Water and nitrogen processes along a typical water flowpath and streamwater exports from a forested catchment and changes after clear-cutting: a modelling study

A. Laurén1, L. Finér1, H. Koivusalo2, T. Kokkonen2, T. Karvonen2, S. Kellomäki3, H. Mannerkoski3, and M. Ahtiainen4 A. Laurén et al.

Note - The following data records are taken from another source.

Lemma lists_of_free σ : lists_of σ !! freeq = Some (anchor_of <$> p_free σ).
Proof.
  destruct heads_distinct as (? & ? & ?). unfold lists_of.
  rewrite lookup_insert_ne by done. apply lookup_insert_eq.
Qed.

Lemma lists_of_blocked σ : lists_of σ !! blocked = Some (anchor_of <$> p_blocked σ).
Proof.
  destruct heads_distinct as (? & ? & ?). unfold lists_of.
  rewrite !lookup_insert_ne by done. apply lookup_insert_eq.
Qed.

Lemma lists_of_kids σ i ks :
  valid_task i → p_kids σ !! i = Some ks →
  lists_of σ !! childs_of i = Some (child_anchor_of <$> ks).
Proof.
  intros Hi Hk. unfold lists_of.
  destruct (queue_head_not_task readyq i) as (_ & _ & ?); [unfold queue_head; tauto|done|].
  destruct (queue_head_not_task freeq i) as (_ & _ & ?); [unfold queue_head; tauto|done|].
  destruct (queue_head_not_task blocked i) as (_ & _ & ?); [unfold queue_head; tauto|done|].
  rewrite !lookup_insert_ne by done. apply kid_lists_Some. eauto.
Qed.

(** Updating one list of the memory updates one list of the table. *)
Lemma lists_of_set_ready σ l :
  <[readyq := anchor_of <$> l]> (lists_of σ) = lists_of (set_ready l σ).
Proof. unfold lists_of. by rewrite insert_insert_eq. Qed.
(* ===== verification/Fork.v ===== *)
(** fork: a new process with a copy of its parent's memory. *)

From S2P Require Import Prelude Memory CList Libc Console Frames Types Kernel Task Paging Utils Switch.
From S2P Require Import Sched Policy Space Process Sys.

Section Fork.
Context {L : Layout} {LO : LayoutOk L}.

(** ** The copy of the task union *)

(** Overwriting the union of a task that is on no list. *)
Lemma qinv_page σ m m' c :
  qinv σ m → valid_task c → frame (in_range (task_addr c) PAGE_SIZE) m m' →
  c ∉ queued σ → p_kids σ !! c = None → (∀ j ks, p_kids σ !! j = Some ks → c ∉ ks) →
  load32 m' (anchor_of c) = NULL → load32 m' (anchor_of c + 4) = NULL →
  qinv σ m'.
Proof.
  intros [Hv Hok Hl] Hc Hf Hnq Hnk Hnks E1 E2.
  assert (Hcell : ∀ d, (∃ i, valid_task i ∧ i ≠ c ∧
      (d = anchor_of i ∨ d = child_anchor_of i ∨ d = childs_of i)) ∨ queue_head d →
    load32 m' d = load32 m d ∧ load32 m' (d + 4) = load32 m (d + 4)).
  { intros d Hd. assert (Hout : ∀ b, in_range d 8 b → ¬ in_range (task_addr c) PAGE_SIZE b).
    { intros b Hb. destruct Hd as [(i & Hi & Hic & Hd)|Hd].
      - pose proof (task_addr_apart i c Hi Hc Hic).
        unfold in_range, apart, anchor_of, child_anchor_of, childs_of, f_anchor, f_child_anchor, f_childs,
          PAGE_SIZE in *. lia.
      - pose proof (heads_window d Hd).
        unfold in_range, valid_task, task_addr, sizeof_task_union, KERNEL_STACK_SIZE in *. lia. }
    split; apply (frame_load32 _ _ _ _ Hf); intros b Hb; apply Hout; unfold in_range in *; lia. }
  split; [done| |].
  - eapply lists_same; [exact Hok|]. intros d (h & xs & Hq & Hd). apply Hcell.
    destruct (lists_of_inv _ _ _ Hq) as [[Hh (l & -> & Hsub)]|(j & ks & -> & Hk & ->)];
      apply elem_of_cons in Hd as [->|Hd]; [by right| |left|left].
    + left. apply list_elem_of_fmap in Hd as (i & -> & Hi%Hsub). exists i.
      split; [by apply Hv|]. split; [intros ->; done|]. tauto.
    + exists j. destruct (pv_kids _ Hv j ks Hk) as [Hj _]. split; [done|]. split; [intros ->; congruence|]. tauto.
    + apply list_elem_of_fmap in Hd as (i & -> & Hi). exists i.
      destruct (pv_kids _ Hv j ks Hk) as [_ Hks]. split; [by apply Hks|]. split; [intros ->; by eapply Hnks|]. tauto.
  - intros i Hi Hn. destruct (decide (i = c)) as [->|Hne]; [done|].
    destruct (Hcell (anchor_of i)) as [-> ->]; [left; exists i; tauto|]. auto.
Qed.

(** The parent's union copied onto the child's. *)
Lemma wp_copy_union r c s R :
  valid_task r → valid_task c → r ≠ c → k_cr3 s = dir_addr r → space_ok (k_mem s) r →
  (∀ m', frame (in_range (task_addr c) PAGE_SIZE) (k_mem s) m' →
     (∀ o, 0 ≤ o < PAGE_SIZE → load8 m' (task_addr c + o) = load8 (k_mem s) (task_addr r + o)) →
     R tt (with_mem m' s)) →
  wp (copy_data (task_addr r) (task_addr c) 4096) s R.
Proof.
  intros Hr Hc Hne Hcr3 Hsp HR. pose proof (task_addr_window r Hr). pose proof (task_addr_window c Hc).
  pose proof (task_addr_apart r c Hr Hc Hne) as Hap.
  eapply (wp_copy_data (dir_addr r) _ _ 4096 (Z.add (task_addr r)) (Z.add (task_addr c)) (k_mem s));
    [|done|lia|done|].
  - apply copy_ok_kernel; [done|done|unfold KERNEL_LO, KERNEL_START, PAGE_SIZE in *; lia..|done|].
    intros a Ha. apply (task_word_apart c (Z.min (a - task_addr c) 4092)); [done|..];
      unfold in_range, PAGE_SIZE in *; lia.
  - intros m' Hf Hcp. apply HR; [|done]. eapply frame_weaken; [|exact Hf].
    intros a (i & Hi & ->). unfold in_range, PAGE_SIZE. lia.
Qed.
(** The two address spaces after fork hold the same bytes, in different
    frames. *)
Definition same_data (s s' : kstate) (r c : Z) : Prop :=
  ∀ va, L_USER_START ≤ va < L_USER_START + NUM_PAG_DATA * PAGE_SIZE →
  ∃ pa pb, translate_user (k_mem s) (dir_addr r) va true = Some pa ∧
    translate_user (k_mem s') (dir_addr r) va true = Some pa ∧
    translate_user (k_mem s') (dir_addr c) va true = Some pb ∧ pa ≠ pb ∧
    load8 (k_mem s') pa = load8 (k_mem s) pa ∧ load8 (k_mem s') pb = load8 (k_mem s) pa.

Lemma copied_same_data σ c l ks code data dat fs s s' :
  p_free σ = c :: l → kernel_inv σ code data s → data !! p_run σ = Some dat →
  kernel_inv (fork_table c l ks σ) code (<[c := fs]> data) s' → length fs = Z.to_nat NUM_PAG_DATA →
  (∀ a, KERNEL_HI ≤ a → (∀ f, f ∈ fs → ¬ frame_bytes f a) → load8 (k_mem s') a = load8 (k_mem s) a) →
  (∀ j f d o, fs !! j = Some f → dat !! j = Some d → 0 ≤ o < PAGE_SIZE →
     load8 (k_mem s') (f * PAGE_SIZE + o) = load8 (k_mem s) (d * PAGE_SIZE + o)) →
  same_data s s' (p_run σ) c.
Proof.
  intros Efree Hinv Hdat Hinv' Hlen Hhigh Hcopy va Hva. pose proof (ki_mm _ _ _ _ Hinv) as Hmm.
  pose proof (ki_mm _ _ _ _ Hinv') as Hmm'.
  destruct (free_fresh σ c l Efree s (ki_sched _ _ _ _ Hinv)) as (Hc & _ & Hrc & _).
  destruct (data_address va Hva) as (j & o & -> & Ho & Hj).
  destruct (lookup_lt_is_Some_2 dat j) as [d Hd]; [by rewrite (mi_len _ _ _ _ Hmm _ _ Hdat)|].
  destruct (lookup_lt_is_Some_2 fs j) as [f Hf]; [by rewrite Hlen|].
  assert (Hfr' : <[c := fs]> data !! p_run σ = Some dat) by (by rewrite lookup_insert_ne).
  assert (Hfc : <[c := fs]> data !! c = Some fs) by (by rewrite lookup_insert_eq).
  assert (Hdin : d ∈ dat) by (by eapply list_elem_of_lookup_2).
  assert (Hdf : d ∉ fs).
  { intros Hx. apply Hrc. exact (mi_disj _ _ _ _ Hmm' _ _ _ _ d Hfr' Hfc Hdin Hx). }
  assert (Hout : ∀ g, g ∈ fs → ¬ frame_bytes g (d * PAGE_SIZE + o)).
  { intros g Hg Hb. assert (g = d); [|by subst]. unfold frame_bytes, in_range, PAGE_SIZE in *. lia. }
  exists (d * PAGE_SIZE + o), (f * PAGE_SIZE + o). split_and!.
  - by apply (data_page σ code data s (p_run σ) dat).
  - by eapply (data_page _ code _ s' (p_run σ) dat).
  - by eapply (data_page _ code _ s' c fs).
  - intros E. assert (d = f) as -> by (unfold PAGE_SIZE in *; lia). apply Hdf. by eapply list_elem_of_lookup_2.
  - apply Hhigh; [|done]. destruct (mi_alloc _ _ _ _ Hmm _ _ d Hdat Hdin) as ([[Ha _] _] & _).
    unfold NUM_PAG_KERNEL, KERNEL_HI, PAGE_SIZE in *. lia.
  - by apply (Hcopy j).
Qed.

Lemma sys_fork_full σ code data s :
  p_free σ = [] → kernel_inv σ code data s → sys_fork s = Ret (-1) s.
Proof.
  intros Efree [[Hc _] _ _ _]. pose proof (sc_q _ _ Hc) as Hq.
  destruct (wp_elim sys_fork s (λ v s', v = -1 ∧ s' = s)) as (v & s' & E & -> & ->); [|done].
  unfold sys_fork. apply wp_bind, wp_on_mem. eapply (wp_list_empty kernel_cell); [apply Hq|apply lists_of_free|].
  by rewrite Efree, with_mem_same.
Qed.

(** C9. fork.  With no free task structure it returns -1 and changes nothing.
    Otherwise it always succeeds, the frames cannot run out: the first free
    task becomes a child of the caller and the last of the ready queue; its
    identifier, which the parent gets, is new; the kernel's invariant holds,
    so the two address spaces are separate; and at every data address the
    child finds the byte the parent had there, which the parent still has. *)
Theorem sys_fork_correct σ code data s k :
  kernel_inv σ code data s → on_stack s (p_run σ) → k_cr3 s = dir_addr (p_run σ) → p_run σ ≠ 0 →
  service_frame s (p_run σ) k → 0 ≤ k_last_pid s < 2 ^ 31 - 2 →
  match p_free σ with
  | [] => sys_fork s = Ret (-1) s
  | c :: l => ∃ ks dat fs s', p_kids σ !! p_run σ = Some ks ∧ data !! p_run σ = Some dat ∧
      sys_fork s = Ret (next_pid (k_last_pid s) c) s' ∧
      kernel_inv (fork_table c l ks σ) code (<[c := fs]> data) s' ∧
      pid_of (k_mem s') c = next_pid (k_last_pid s) c ∧
      same_data s s' (p_run σ) c ∧ fork_result σ c dat fs k s s'
  end.
Proof.
  intros Hinv Hon Hcr3 Hr0 Hsf Hlp. destruct (p_free σ) as [|c l] eqn:Efree.
  { by apply (sys_fork_full σ code data). }
  pose proof Hinv as [[Hco Hout] Hfam _ Hmm].
  assert (Hrf : valid_task (p_run σ) ∧ p_run σ ∉ p_free σ).
  { split; [apply (sc_run _ _ Hco)|]. intros Hx. apply Hout. by apply (queued_q _ Free). }
  destruct (proj2 (fi_dom _ _ Hfam (p_run σ)) Hrf) as [ks Hks].
  destruct (proj2 (mi_dom _ _ _ _ Hmm (p_run σ))) as [dat Hdat]; [tauto|].
  destruct (wp_elim sys_fork s (λ v s', v = next_pid (k_last_pid s) c ∧ ∃ fs,
      kernel_inv (fork_table c l ks σ) code (<[c := fs]> data) s' ∧ fork_result σ c dat fs k s s' ∧
      length fs = Z.to_nat NUM_PAG_DATA)) as (v & s' & E & -> & fs & Hi & Hres & Hlen).
  - eapply (wp_sys_fork σ c l ks code data); [done..|]. eauto.
  - exists ks, dat, fs, s'. split_and!; try done; [apply Hres|].
    eapply copied_same_data; [done..|apply Hres|apply Hres].
Qed.
End ForkInv.
(** Clearing bits of a word. *)
Lemma ldiff_bound a b n : 0 ≤ a < n → 0 ≤ Z.ldiff a b < n.
Proof.
  intros Ha. assert (Hnn : 0 ≤ Z.ldiff a b) by (apply Z.ldiff_nonneg; lia). split; [done|].
  enough (Z.ldiff a b = a - Z.land a b) as -> by (enough (0 ≤ Z.land a b) by lia; apply Z.land_nonneg; lia).
  rewrite Z.sub_nocarry_ldiff; apply Z.bits_inj'; intros k Hk; rewrite !Z.ldiff_spec, ?Z.bits_0, Z.land_spec;
    by destruct (Z.testbit a k), (Z.testbit b k).
Qed.

Lemma service_kernel_ok u T sel handler b e :
  user_ok u → 0 ≤ b < 2 ^ 32 → 0 ≤ e < 2 ^ 32 → ∀ sp, kernel_ok (w_eip e (w_esp sp (w_ebp b (service_regs u T sel handler)))).
Proof.
  intros Hu Hb He sp. unfold service_regs, trap_regs. kred.
  assert (Hf : 0 ≤ Z.ldiff (eflags u) IF_FLAG < 2 ^ 32) by (apply ldiff_bound, (user_word _ _ Hu); set_solver).
  split; [repeat constructor; cbn; (lia || (apply (user_word _ _ Hu); set_solver) || by vm_compute)| |done].
  pose proof (uo_sels _ Hu) as Hs. rewrite Forall_forall in Hs.
  repeat constructor; cbn; first [by vm_compute|apply Hs; set_solver].
Qed.

Definition service_words (u : regs) : list Z := trap_words u ++ [addr_service_ret; ebp u].

Lemma service_argument m T u (k : nat) v :
  stacked m T (service_words u) → trap_words u !! k = Some v → load32 m (T - 4 * (Z.of_nat k + 1)) = v.
Proof. intros Hs Hk. apply Hs. by apply lookup_app_l_Some. Qed.

Section Call.
Context (r j junk handler : Z) (s : kstate) (f : service).
Context (Hr : valid_task r) (Hj : sizeof_task_struct + 72 ≤ 4 * j) (Hj' : 4 * j ≤ PAGE_SIZE).
Context (Hu : user_ok (k_regs s)) (HT : esp0 (k_tss s) = stack_addr (task_addr r) j).
Let u : regs := k_regs s.
Let T : Z := stack_addr (task_addr r) j.
Let sr : regs := service_regs u T (ss0 (k_tss s)) handler.

Lemma stack_top_window : KERNEL_LO ≤ T - 72 ∧ T ≤ KERNEL_HI.
Proof.
  pose proof (task_addr_window r Hr). unfold T, stack_addr, sizeof_task_struct, KERNEL_LO, KERNEL_START in *. lia.
Qed.

(** A service that stays on its task and leaves its caller's frame alone, so
    that the user gets its registers back and the result in eax; or one that
    gives the processor to a task that goes on elsewhere. *)
Definition service_ends (R : unit → kstate → Prop) (v : option Z) (s2 : kstate) : Prop :=
  (k_regs s2 = sr ∧ stacked (k_mem s2) T (service_words u) ∧
     ∀ m3, frame (in_range (T - 40) 4) (k_mem s2) m3 →
       R tt (with_mem m3 (with_regs (w_eax (u32 (default junk v)) u) s2))) ∨
  (eip (k_regs s2) ≠ handler ∧ R tt s2).

Lemma wp_call_service R m0 :
  stacked m0 T (trap_words u) → frame (in_range (T - 64) 64) (k_mem s) m0 →
  sys_call_table !! Z.to_nat (eax u) = Some f →
  (∀ m, stacked m T (service_words u) → frame (in_range (T - 72) 72) (k_mem s) m →
     wp (f (edx u) (ecx u) (ebx u)) (with_mem m (with_regs sr s)) (service_ends R)) →
  wp (let! back := call_service junk (eax u) in when back syscall_fin)
    (with_mem m0 (with_regs (trap_regs u T (ss0 (k_tss s)) handler) s)) R.
Proof.
  intros S0 F0 Hf Hbody. destruct stack_top_window as [Hlo Hhi].
  pose proof (code_window addr_service_ret ltac:(set_solver)) as Hret.
  pose proof (user_word u ebp Hu ltac:(set_solver)) as Hbp.
  unfold call_service. apply wp_bind.
  apply wp_bind, (wp_push_stacked T (trap_words u)); kred; [done|done|done|cbn; lia|done|]. intros m1 S1 F1.
  destruct (sys_call_table !! Z.to_nat (eax u)) as [f'|]; [injection Hf as ->|done].
  apply wp_bind, wp_bind, wp_bind, wp_gets. kred.
  apply (wp_push_stacked T (trap_words u ++ [addr_service_ret])); kred; [done|done|done|cbn; lia|done|].
  intros m2 S2 F2. apply wp_bind, wp_gets, wp_modify. kred.
  rewrite <- app_assoc in S2. cbn [app] in S2. fold (service_words u) in S2.
  replace (T - 4 * Z.of_nat (length ((trap_words u ++ [addr_service_ret]) ++ [ebp u]))) with (T - 72) by (cbn; lia).
  apply wp_bind, wp_gets. kred.
  assert (Ld : load32 m2 (T - 72 + 8) = edx u).
  { replace (T - 72 + 8) with (T - 4 * (Z.of_nat 15 + 1)) by lia.
    exact (service_argument m2 T u 15 (edx u) S2 eq_refl). }
  assert (Lc : load32 m2 (T - 72 + 12) = ecx u).
  { replace (T - 72 + 12) with (T - 4 * (Z.of_nat 14 + 1)) by lia.
    exact (service_argument m2 T u 14 (ecx u) S2 eq_refl). }
  assert (Lb : load32 m2 (T - 72 + 16) = ebx u).
  { replace (T - 72 + 16) with (T - 4 * (Z.of_nat 13 + 1)) by lia.
    exact (service_argument m2 T u 13 (ebx u) S2 eq_refl). }
  apply wp_bind, wp_on_mem, wp_kload32; kred; [unfold KERNEL_LO in *; lia|lia|]. rewrite Ld.
  apply wp_bind, wp_on_mem, wp_kload32; kred; [unfold KERNEL_LO in *; lia|lia|]. rewrite Lc.
  apply wp_bind, wp_on_mem, wp_kload32; kred; [unfold KERNEL_LO in *; lia|lia|]. rewrite Lb.
  apply wp_bind, wp_gets.
  apply wp_bind. eapply wp_mono; [apply (Hbody m2 S2)|].
  { eapply frame_trans; [eapply frame_weaken; [|exact F0]; unfold in_range; lia|].
    eapply frame_trans; (eapply frame_weaken; [|eassumption]); intros a; unfold in_range; cbn; lia. }
  intros v s2 [(Hregs & S3 & HR)|[Hne HR]]; apply wp_bind, wp_gets.
  2:{ match goal with |- context [?x =? eip (k_regs s2)] => change x with handler end.
      destruct (Z.eqb_spec handler (eip (k_regs s2))); [by destruct Hne|]. apply wp_ret. cbn [when]. by apply wp_ret. }
  rewrite Hregs, Z.eqb_refl. apply wp_bind, wp_modify.
  assert (Eb : ebp (k_regs s2) = T - 72) by (by rewrite Hregs).
  assert (L17 : load32 (k_mem s2) (T - 72) = ebp u) by (apply (S3 17%nat); done).
  assert (L16 : load32 (k_mem s2) (T - 68) = addr_service_ret) by (apply (S3 16%nat); done).
  clear Hbody Hregs S0 F0 S1 F1 S2 F2 Ld Lc Lb.
  apply wp_bind, wp_bind, wp_gets, wp_bind, wp_modify, wp_pop_reg; kred; rewrite ?Eb; [lia|lia|].
  apply wp_bind, wp_pop_reg; kred; [unfold KERNEL_LO in *; lia|lia|]. apply wp_ret. cbn [when].
  apply (wp_syscall_fin T u); kred; [by eapply stacked_app|lia|done|apply u32_range|lia|done|].
  intros m3 F3. exact (HR m3 F3).
Qed.
(* ===== verification/Calls.v ===== *)
(** System calls as the user program sees them: from [int $0x80] to the next
    user instruction. *)

From S2P Require Import Prelude Memory CList Libc Console Frames Types Kernel Task Paging Utils Switch.
From S2P Require Import Sched Policy Space Process Sys Block Fork ForkInv Write Entry.

Section Calls.
Context {L : Layout} {LO : LayoutOk L}.

(** A process in user mode: [j] words of its kernel stack are below the
    ring-0 stack pointer of the task state segment. *)
Record user_mode (σ : ptable) (code : list Z) (data : gmap Z (list Z)) (j : Z) (s : kstate) : Prop := {
  um_inv : kernel_inv σ code data s;
  um_regs : user_ok (k_regs s);
  um_esp0 : esp0 (k_tss s) = stack_addr (task_addr (p_run σ)) j;
  um_room : sizeof_task_struct + 76 ≤ 4 * j ∧ 4 * j ≤ PAGE_SIZE;
  um_cr3 : k_cr3 s = dir_addr (p_run σ);
  um_live : p_run σ ≠ 0;
}.

Section Mode.
Context (σ : ptable) (code : list Z) (data : gmap Z (list Z)) (j : Z) (s : kstate).
Context (Hum : user_mode σ code data j s).
Let T : Z := stack_addr (task_addr (p_run σ)) j.

Lemma um_valid : valid_task (p_run σ).
Proof. apply (sc_run σ s), (um_inv _ _ _ _ _ Hum). Qed.

Lemma um_stack a n m : T - 72 ≤ a → 0 ≤ n → a + n ≤ T → frame (in_range a n) (k_mem s) m →
  kernel_inv σ code data (with_mem m s).
Proof.
  intros Ha Hn Hb Hf. destruct (um_room _ _ _ _ _ Hum). unfold T, stack_addr, sizeof_task_struct in *.
  pose proof (um_inv _ _ _ _ _ Hum) as Hinv.
  replace (with_mem m s) with (with_console (k_console s) (with_mem m s)) by (by destruct s).
  eapply kernel_inv_scratch; [exact Hinv| | | |exact Hf|]; unfold sizeof_task_struct; try lia.
  apply (ki_sched _ _ _ _ Hinv).
Qed.

Lemma um_on_stack s' : esp (k_regs s') = T - 72 → on_stack s' (p_run σ).
Proof.
  intros E. split; [apply um_valid|]. rewrite E. destruct (um_room _ _ _ _ _ Hum).
  unfold T, stack_addr, sizeof_task_struct, PAGE_SIZE in *. lia.
Qed.

(** Words of task structures are below the stack. *)
Lemma um_field a n m i f : T - 72 ≤ a → 0 ≤ n → a + n ≤ T → frame (in_range a n) (k_mem s) m →
  valid_task i → data_field f → load32 m (task_addr i + f) = load32 (k_mem s) (task_addr i + f).
Proof.
  intros Ha Hn Hb Hf Hi Hd. eapply (stack_frame_field _ _ _ (p_run σ)); [exact Hf| |apply um_valid|done|done].
  intros b Hb'. right. destruct (um_room _ _ _ _ _ Hum). unfold T, stack_addr, in_range, sizeof_task_struct in *. lia.
Qed.

(** Services that only compute a result. *)
Lemma wp_pure_call junk handler f v R :
  0 ≤ eax (k_regs s) → sys_call_table !! Z.to_nat (eax (k_regs s)) = Some f →
  (∀ m s1, frame (in_range (T - 72) 72) (k_mem s) m →
     s1 = with_mem m (with_regs (service_regs (k_regs s) T (ss0 (k_tss s)) handler) s) →
     f (edx (k_regs s)) (ecx (k_regs s)) (ebx (k_regs s)) s1 = Ret (Some v) s1) →
  (∀ m, frame (in_range (T - 72) 72) (k_mem s) m → kernel_inv σ code data (with_mem m s) →
     R tt (with_mem m (with_regs (w_eax (u32 v) (k_regs s)) s))) →
  wp (int_0x80 junk handler) s R.
Proof.
  intros H0 Hf Hbody HR. destruct (um_room _ _ _ _ _ Hum) as [Hr1 Hr2].
  apply (wp_int_0x80 (p_run σ) j junk handler s f um_valid); [unfold sizeof_task_struct in *; lia|done| | |done|done|].
  { apply (um_regs _ _ _ _ _ Hum). }
  { apply (um_esp0 _ _ _ _ _ Hum). }
  intros m S F. eapply wp_intro; [by eapply Hbody|]. split; [done|]. split; [done|].
  intros m3 F3. cbn [default from_option id].
  assert (F' : frame (in_range (T - 72) 72) (k_mem s) m3).
  { eapply frame_trans; [exact F|]. eapply frame_weaken; [|exact F3]. intros a. unfold in_range, T. lia. }
  apply HR; [exact F'|]. eapply um_stack; [| | |exact F']; lia.
Qed.

(** getpid and gettime.  [int $0x80] with eax = 20 or 10 comes back to
    the user with all registers as they were but eax, which holds the
    identifier of the running process, or the number of clock ticks. *)
Theorem identification_calls junk handler :
  (eax (k_regs s) = 20 → ∃ m, int_0x80 junk handler s =
     Ret tt (with_mem m (with_regs (w_eax (u32 (pid_of (k_mem s) (p_run σ))) (k_regs s)) s)) ∧
     kernel_inv σ code data (with_mem m s)) ∧
  (eax (k_regs s) = 10 → ∃ m, int_0x80 junk handler s =
     Ret tt (with_mem m (with_regs (w_eax (u32 (k_zeos_ticks s)) (k_regs s)) s)) ∧
     kernel_inv σ code data (with_mem m s)).
Proof.
  assert (Hgo : ∀ n f v, eax (k_regs s) = n → 0 ≤ n → sys_call_table !! Z.to_nat n = Some f →
    (∀ m s1, frame (in_range (T - 72) 72) (k_mem s) m →
       s1 = with_mem m (with_regs (service_regs (k_regs s) T (ss0 (k_tss s)) handler) s) →
       f (edx (k_regs s)) (ecx (k_regs s)) (ebx (k_regs s)) s1 = Ret (Some v) s1) →
    ∃ m, int_0x80 junk handler s = Ret tt (with_mem m (with_regs (w_eax (u32 v) (k_regs s)) s)) ∧
     kernel_inv σ code data (with_mem m s)).
  { intros n f v En Hn Hf Hb. destruct (wp_elim (int_0x80 junk handler) s (λ _ s', ∃ m,
      s' = with_mem m (with_regs (w_eax (u32 v) (k_regs s)) s) ∧ kernel_inv σ code data (with_mem m s)))
      as ([] & s' & E & m & -> & H); [|by exists m].
    apply (wp_pure_call junk handler f v); [lia|by rewrite En|done|]. intros m F Hi. by exists m. }
  split; intros En; [eapply (Hgo 20); [done|done|reflexivity|]|eapply (Hgo 10); [done|done|reflexivity|]].
  - intros m s1 F Es. unfold returns.
    assert (Hw : wp sys_getpid s1 (λ v s', v = pid_of (k_mem s) (p_run σ) ∧ s' = s1)).
    { unfold sys_getpid. apply wp_bind, (wp_current (p_run σ)); [apply um_on_stack; by rewrite Es|].
      apply wp_get_int_field; [apply um_valid|solve_field..|]. split; [|done]. rewrite Es. kred.
      unfold pid_of, load_int. f_equal. eapply um_field; [| | |exact F|apply um_valid|]; try lia.
      unfold data_field. solve_field. }
    unfold bind. unfold wp in Hw. destruct (sys_getpid s1) as [v s'|]; [|done]. by destruct Hw as [-> ->].
  - intros m s1 F Es. by rewrite Es.
Qed.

  • 1Finnish Forest Research Institute, Joensuu Research Centre, Yliopistokatu 6, P.O. Box 68 FIN-80101 Joensuu, Finnland
  • 2Laboratory of Water Resources, Helsinki University of Technology, P.O. Box 5300 FIN-02015 TKK, Finnland
  • 3University of Joensuu, Faculty of Forestry, P.O. Box 111, FIN-80101 Joensuu, Finnland
  • 4North Karelia Regional Environment Centre, P.O. Box 69 FIN-80101 Joensuu, Finnland

Abstract. A two dimensional model, FEMMA, to describe water and nitrogen (N) fluxes within and from a forested first-order catchment (Kangasvaara in Eastern Finland) was constructed by linking the most significant processes affecting the fluxes of water, ammonium, nitrate and dissolved organic nitrogen along a hillslope from the water divide to the stream. The hillslope represents the average flowpath of water in the catchment and the model was used to estimate the N fluxes for a catchment in eastern Finland before and after clear-cutting. The simulated results were in reasonable agreement with the nitrate, dissolved organic N and dissolved total N measurements from the study catchment and with other results in the literature. According to the simulations, the major sinks of N after clear-cutting were immobilisation by soil microbes, uptake by ground vegetation and sorption to soil. These sinks increased downslope from the clear-cut area, indicating the importance of an uncut buffer zone between the stream and the clear-cut area in reducing N exports. The buffer zone retained 76% of the N flux coming from the clear-cut area. Nitrification was a key process in controlling the N export after clear-cutting and N increases were mainly as nitrate. Most of the annual N export took place during the spring flood, when uptake of N by plants was minimal.